Michael James Bommarito II, Daniel Martin Katz, & Jon Zelner, all of the University of Michigan at Ann Arbor, Center for Study of Complex Systems, & Professor James H. Fowler of the University of California, San Diego, Department of Political Science, presented their paper entitled Distance Measures for Dynamic Citation Networks at the Political Networks Conference 2010, held 19-21 May 2010 at the Duke University Department of Political Science, in Durham, North Carolina, USA.

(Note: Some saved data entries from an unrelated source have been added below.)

(* ===== verification/RangeFacts.v ===== *)
(** The specification of range sets: the set of integers a boundary tuple
    stands for, well-formed tuples, and the set-theoretic meaning of every
    operation of [RangeLib]. *)

From S2P Require Export RangeLib.

#[local] Open Scope Z_scope.

(** * Membership and well-formed data *)

(** Integer [x] lies in the set when an odd number of boundaries is at most [x]. *)
Fixpoint covers (x : Z) (data : list Z) : bool :=
  match data with
  | [] => false
  | p :: data' => xorb (p <=? x) (covers x data')
  end.

#[export] Instance rangeset_elem_of : ElemOf Z RangeSet := fun x r => covers x (rs_data r) = true.
#[export] Instance rangeset_elem_of_dec : RelDecision (∈@{RangeSet}).
Proof. intros x r. unfold elem_of, rangeset_elem_of. apply _. Defined.

(** Boundaries strictly increase and come in pairs. *)
Definition wf_data (data : list Z) : Prop :=
  StronglySorted Z.lt data /\ Nat.even (length data) = true.

Definition wf (r : RangeSet) : Prop := wf_data (rs_data r).

(** No range starts below zero. *)
Definition nonneg (r : RangeSet) : Prop := forall x, x ∈ r -> 0 <= x.

(** Range sets agree when they contain the same integers. *)
#[export] Instance rangeset_equiv : Equiv RangeSet := fun a b => forall x : Z, x ∈ a <-> x ∈ b.
#[export] Instance rangeset_equivalence : Equivalence (≡@{RangeSet}).
Proof.
  split.
  - by intros a x.
  - intros a b H x. by rewrite (H x).
  - intros a b c H1 H2 x. by rewrite (H1 x), (H2 x).
Qed.
#[export] Instance elem_of_rangeset_proper x : Proper ((≡@{RangeSet}) ==> iff) (elem_of x).
Proof. intros a b H. apply H. Qed.

Lemma wf_data_ind (P : list Z -> Prop) :
  P [] ->
  (forall s e l, s < e -> Forall (Z.lt e) l -> wf_data l -> P l -> P (s :: e :: l)) ->
  forall l, wf_data l -> P l.
Proof.
  intros H0 H2 l. remember (length l) as n eqn:Hn. revert l Hn.
  induction n as [n IH] using lt_wf_ind. intros l Hn [Hs He].
  destruct l as [|s [|e l]]; simpl in *; [done|done|].
  inversion Hs as [|?? Hs1 Hl1]; subst. inversion Hs1 as [|?? Hs2 Hl2]; subst.
  inversion Hl1; subst. apply H2; [done..| |].
  - by split.
  - eapply IH; [|done|by split]. lia.
Qed.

Here is the abstract of the paper:
Acyclic digraphs arise in many natural and artificial processes. Among the broader set, dynamic citation networks represent a substantively important form of acyclic digraphs. For example, the study of such networks includes the spread of ideas through academic citations, the spread of innovation through patent citations, and the development of precedent in common law systems. The specific dynamics that produce such acyclic digraphs not only differentiate them from other classes of graphs, but also provide guidance for the development of meaningful distance measures. In this article, we develop and apply our sink distance measure together with the single-linkage hierarchical clustering algorithm to both a two-dimensional directed preferential attachment model as well as empirical data drawn from the first quarter century of decisions of the United States Supreme Court. Despite applying the simplest combination of distance measures and clustering algorithms, analysis reveals that more accurate and more interpretable clusterings are produced by this scheme.